Sledgehammer: Pisano Talks!

My blogging hiatus is coming to an end as I take a sledgehammer to the writer’s block wall.

I’ve traveled far and wide over the last six months to various venues across the country and have collected a number of new and interesting perspectives on the issues of data transformation, integrated project management, and business analytics and visualization. As a result, I have developed some very strong opinions regarding the trends that work and those that don’t regarding these topics and will be sharing these perspectives (with the appropriate supporting documentation per usual) in following posts.

To get things started this post will be relatively brief.

First, I will be speaking along with co-presenter John Collins, who is a Senior Acquisition Specialist at the Navy Engineering & Logistics Office, at the Integrated Program Management Workshop at the Hyatt Regency in beautiful downtown Baltimore’s Inner Harbor 10-12 December. So come on down! (or over) and give us a listen.

The topic is “Unlocking Data to Improve National Defense Systems”. Today anyone can put together pretty visualizations of data from Excel spreadsheets and other sources–and some have made quite a bit of money doing so. But accessing the right data at the right level of detail, transforming it so that its information content can be exploited, and contextualizing it properly through integration will provide the most value to organizations.

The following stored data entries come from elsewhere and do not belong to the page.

(** The card stores a packet in the slot at its head. *)
Lemma card_rx_slot n q pkt n' : rx_ring n q -> card_rx pkt n = Some n' ->
  Z.of_nat (length pkt) <= PKT_BUF_SIZE /\ Z.of_nat (length q) < NRXDESC - 1 /\
  reg n' E1000_RDH = (reg n E1000_RDH + 1) mod NRXDESC /\ (forall r, r <> E1000_RDH -> reg n' r = reg n r) /\
  arr n' = arr n /\ tx_fifo n' = tx_fifo n /\ rx_done n' (reg n E1000_RDH) pkt /\
  (forall x, ~ rx_slot (arr n) (reg n E1000_RDH) x -> dma n' x = dma n x).
Proof.
  intros H. set (h := reg n E1000_RDH). pose proof (rr_head _ _ H) as Hh. pose proof (rr_count _ _ H) as Hc.
  assert (Hhr : 0 <= h < NRXDESC) by (subst h; rewrite Hh; by apply Z.mod_pos_bound).
  assert (Haddr : rx_addr n h = rx_buf n h).
  { subst h. rewrite Hh. apply (rr_card _ _ H). lia. }
  assert (Hd : card_rxd n = rxd_at n h) by (unfold card_rxd, rxd_at; destruct (rr_base _ _ H) as [-> ->]; fold h; lia).
  pose proof (rr_layout _ _ H) as Hy. unfold card_rx. rewrite (rr_en _ _ H), Hd. cbn [negb orb].
  destruct (Z.eqb_spec (reg n E1000_RDH) (reg n E1000_RDT)) as [|Hne]; [done|].
  destruct (Z.ltb_spec PKT_BUF_SIZE (Z.of_nat (length pkt))) as [|Hl]; [done|]. cbv zeta iota. cbn [orb].
  change (load_le 8 (dma n) (rxd_at n h)) with (rx_addr n h). rewrite Haddr. intros [= <-].
  split; [done|]. split; [|split; [|split; [|split; [done|split; [done|split]]]]].
  - destruct (decide (Z.of_nat (length q) = NRXDESC - 1)) as [E|]; [|lia]. exfalso. apply Hne.
    rewrite Hh, E. unfold rx_tail. rewrite Z.add_mod_idemp_l by lia.
    replace (reg n E1000_RDT + 1 + (NRXDESC - 1)) with (reg n E1000_RDT + 1 * 128) by lia.
    rewrite Z.mod_add by lia. apply Z.mod_small. apply (rr_tail _ _ H).
  - rewrite reg_set_eq. change (reg (st _ _ _ _) E1000_RDLEN) with (reg n E1000_RDLEN). rewrite (rr_len _ _ H).
    change (NRXDESC * 16 / 16) with 128. change (reg (st _ _ _ _) E1000_RDH) with h.
    pose proof (Z.mod_pos_bound (h + 1) 128). rewrite u32_small; lia.
  - intros r Hr. by rewrite reg_set_ne.
  - unfold rx_addr, rxd_at, rx_buf in *.
    constructor; unfold rx_status, rx_addr, rx_length, rx_buf, rxd_at in *; cbn [set_reg st pokes set_dma dma arr] in *; mem_load; try done.
    + rewrite <- Haddr. apply load_ext. intros x Hx. rewrite Haddr. apply poke_other. change (Z.of_nat 8) with 8 in Hx. slots.
    + change (256 ^ Z.of_nat 2) with 65536. apply Z.mod_small. lia.
    + rewrite (range_same (poke (dma n) (rx_pkts_pa (arr n) + 2048 * h) pkt)); [apply range_poke|].
      intros x Hx. by rewrite !store_other by slots.
  - intros x Hx. cbn [set_reg st pokes set_dma dma]. unfold rxd_at, rx_buf. rewrite !store_other by slots. apply poke_other. slots.
Qed.

(** It can, while fewer than 127 packets wait. *)
Lemma card_rx_takes n r pkt : rx_ring n r -> Z.of_nat (length r) < NRXDESC - 1 -> Z.of_nat (length pkt) <= PKT_BUF_SIZE -> card_rx pkt n <> None.
Proof.
  intros H Hr Hl. unfold card_rx. rewrite (rr_en _ _ H), (proj2 (Z.ltb_ge _ _) Hl). cbn [negb orb].
  destruct (Z.eqb_spec (reg n E1000_RDH) (reg n E1000_RDT)) as [E|]; [exfalso|done].
  pose proof (rr_tail _ _ H) as Ht. rewrite (rr_head _ _ H) in E. unfold rx_tail in E. rewrite Z.add_mod_idemp_l in E by lia.
  rewrite <- Z.add_assoc in E. rewrite <- (ring_0 NRXDESC (reg n E1000_RDT)) in E at 2 by done. apply ring_inj in E; lia.
Qed.

Lemma rx_ring_store n q pkt n' : rx_ring n q -> card_rx pkt n = Some n' -> rx_ring n' (q ++ [pkt]).
Proof.
  intros H Hs. destruct (card_rx_slot _ _ _ _ H Hs) as (Hl & Hlt & Hh' & Hreg & Ha & _ & Hdone & Hoth).
  set (h := reg n E1000_RDH) in *. pose proof (rr_head _ _ H) as Hh. fold h in Hh.
  assert (Ht : rx_tail n' = rx_tail n) by (unfold rx_tail; by rewrite Hreg). pose proof (rx_tail_range n) as Htr.
  assert (Hsame : forall i, 0 <= i < NRXDESC -> i <> Z.of_nat (length q) -> rx_same n n' ((rx_tail n + i) mod NRXDESC)).
  { intros i Hi Hi'. split; [done|]. intros x Hx. apply Hoth. revert Hx.
    apply rx_slots_apart; [apply (rr_layout _ _ H)|by apply Z.mod_pos_bound|rewrite Hh; by apply Z.mod_pos_bound|].
    intros E. rewrite Hh in E. apply ring_inj in E; lia. }
  constructor; rewrite ?Ht, ?Ha, ?length_app; cbn [length].
  - apply (rr_layout _ _ H).
  - rewrite Hreg by done. apply (rr_en _ _ H).
  - rewrite !Hreg by done. apply (rr_base _ _ H).
  - rewrite Hreg by done. apply (rr_len _ _ H).
  - rewrite Hreg by done. apply (rr_tail _ _ H).
  - lia.
  - rewrite Hh', Hh, Z.add_mod_idemp_l by lia. f_equal. lia.
  - intros i p Hp. apply lookup_app_Some in Hp as [Hp|[Hi Hp]].
    + pose proof (rr_done _ _ H i p Hp). apply lookup_lt_Some in Hp. apply (rx_same_done n); [apply Hsame; lia|done].
    + apply list_lookup_singleton_Some in Hp as [Hi0 <-].
      replace (Z.of_nat i) with (Z.of_nat (length q)) by lia. by rewrite <- Hh.
  - intros i Hi. apply (rx_same_card n); [apply Hsame; lia|]. apply (rr_card _ _ H). lia.
Qed.

(** A ring whose oldest slot went back to the card. *)
Lemma rx_ring_taken n p q n1 :
  rx_ring n (p :: q) -> arr n1 = arr n -> (forall r, r <> E1000_RDT -> reg n1 r = reg n r) -> reg n1 E1000_RDT = rx_tail n ->
  rx_card n1 (rx_tail n) -> (forall x, ~ rx_slot (arr n) (rx_tail n) x -> dma n1 x = dma n x) -> rx_ring n1 q.
Proof.
  intros H Ha Hreg Hrt Hfree Hoth. pose proof (rx_tail_range n) as Htr. set (t := rx_tail n) in *.
  pose proof (rr_count _ _ H) as Hc. cbn [length] in Hc.
  assert (Ht : rx_tail n1 = (t + 1) mod NRXDESC) by (unfold rx_tail; by rewrite Hrt).
  assert (Hsame : forall i, 0 <= i < NRXDESC - 1 -> rx_same n n1 ((t + (i + 1)) mod NRXDESC)).
  { intros i Hi. split; [done|]. intros x Hx. apply Hoth. revert Hx.
    apply rx_slots_apart; [apply (rr_layout _ _ H)|by apply Z.mod_pos_bound|done|].
    intros E. rewrite <- (ring_0 NRXDESC t) in E at 2 by done. apply ring_inj in E; lia. }
  constructor; rewrite ?Ht, ?Ha.
  - apply (rr_layout _ _ H).
  - rewrite Hreg by done. apply (rr_en _ _ H).
  - rewrite !Hreg by done. apply (rr_base _ _ H).
  - rewrite Hreg by done. apply (rr_len _ _ H).
  - by rewrite Hrt.
  - lia.
  - rewrite Hreg, (rr_head _ _ H) by done. cbn [length]. fold t. rewrite ring_succ by done. f_equal. lia.
  - intros i x Hx. rewrite ring_succ by done. pose proof (rr_done _ _ H (S i) x Hx) as Hd. apply lookup_lt_Some in Hx.
    apply (rx_same_done n); [apply Hsame; lia|]. fold t in Hd. by replace (Z.of_nat i + 1) with (Z.of_nat (S i)) by lia.
  - intros i Hi. rewrite ring_succ by done. destruct (decide (i = NRXDESC - 1)) as [->|].
    + change (NRXDESC - 1 + 1) with (1 * 128). by rewrite Z.mod_add, Z.mod_small by lia.
    + apply (rx_same_card n); [apply Hsame; lia|]. apply (rr_card _ _ H). cbn [length]. lia.
Qed.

Furthermore, our presentation will make a linkage to what data is necessary to national defense systems in constructing the necessary artifacts to support the Department of Defense’s Planning, Programming, Budgeting and Execution (PPBE) process and what eventually becomes the Future Years Defense Program (FYDP).

Traditionally information capture and reporting has been framed as a question of oversight, reporting, and regulation related to contract management, capital investment cost control, and DoD R&D and acquisition program management. But organizations that fail to leverage the new powerful technologies that double processing and data storage capability every 18 months, allowing for both the depth and breadth of data to expand exponentially, are setting themselves up to fail. In national defense, this is a condition that cannot be allowed to occur.

If DoD doesn’t collect this information, which we know from the reports of cybersecurity agencies that other state actors are collecting, we will be at a serious strategic disadvantage. We are in a new frontier of knowledge discovery in data. Our analysts and program managers think they know what they need to be viewing, but adding new perspectives through integration provide new perspectives and, as a result, will result in new indicators and predictive analytics that will, no doubt, overtake current practice. Furthermore, that information can now be processed and contribute more, timely, and better intelligence to the process of strategic and operational planning.

The presentation will be somewhat wonky and directed at policymakers and decisionmakers in both government and industry. But anyone can play, and that is the cool aspect of our community. The presentation will be non-commercial, despite my day job–a line I haven’t crossed up to this point in this blog, but in this latter case will be changing to some extent.

Back in early 2018 I became the sole proprietor of SNA Software LLC–an industry technology leader in data transformation–particularly in capturing datasets that traditionally have been referred to as “Big Data”–and a hybrid point solution that is built on an open business intelligence framework. Our approach leverages the advantages of COTS (delivering the 80% solution out of the box) with open business intelligence that allows for rapid configuration to adapt the solution to an organization’s needs and culture. Combined with COTS data capture and transformation software–the key to transforming data into information and then combining it to provide intelligence at the right time and to the right place–the latency in access to trusted intelligence is reduced significantly.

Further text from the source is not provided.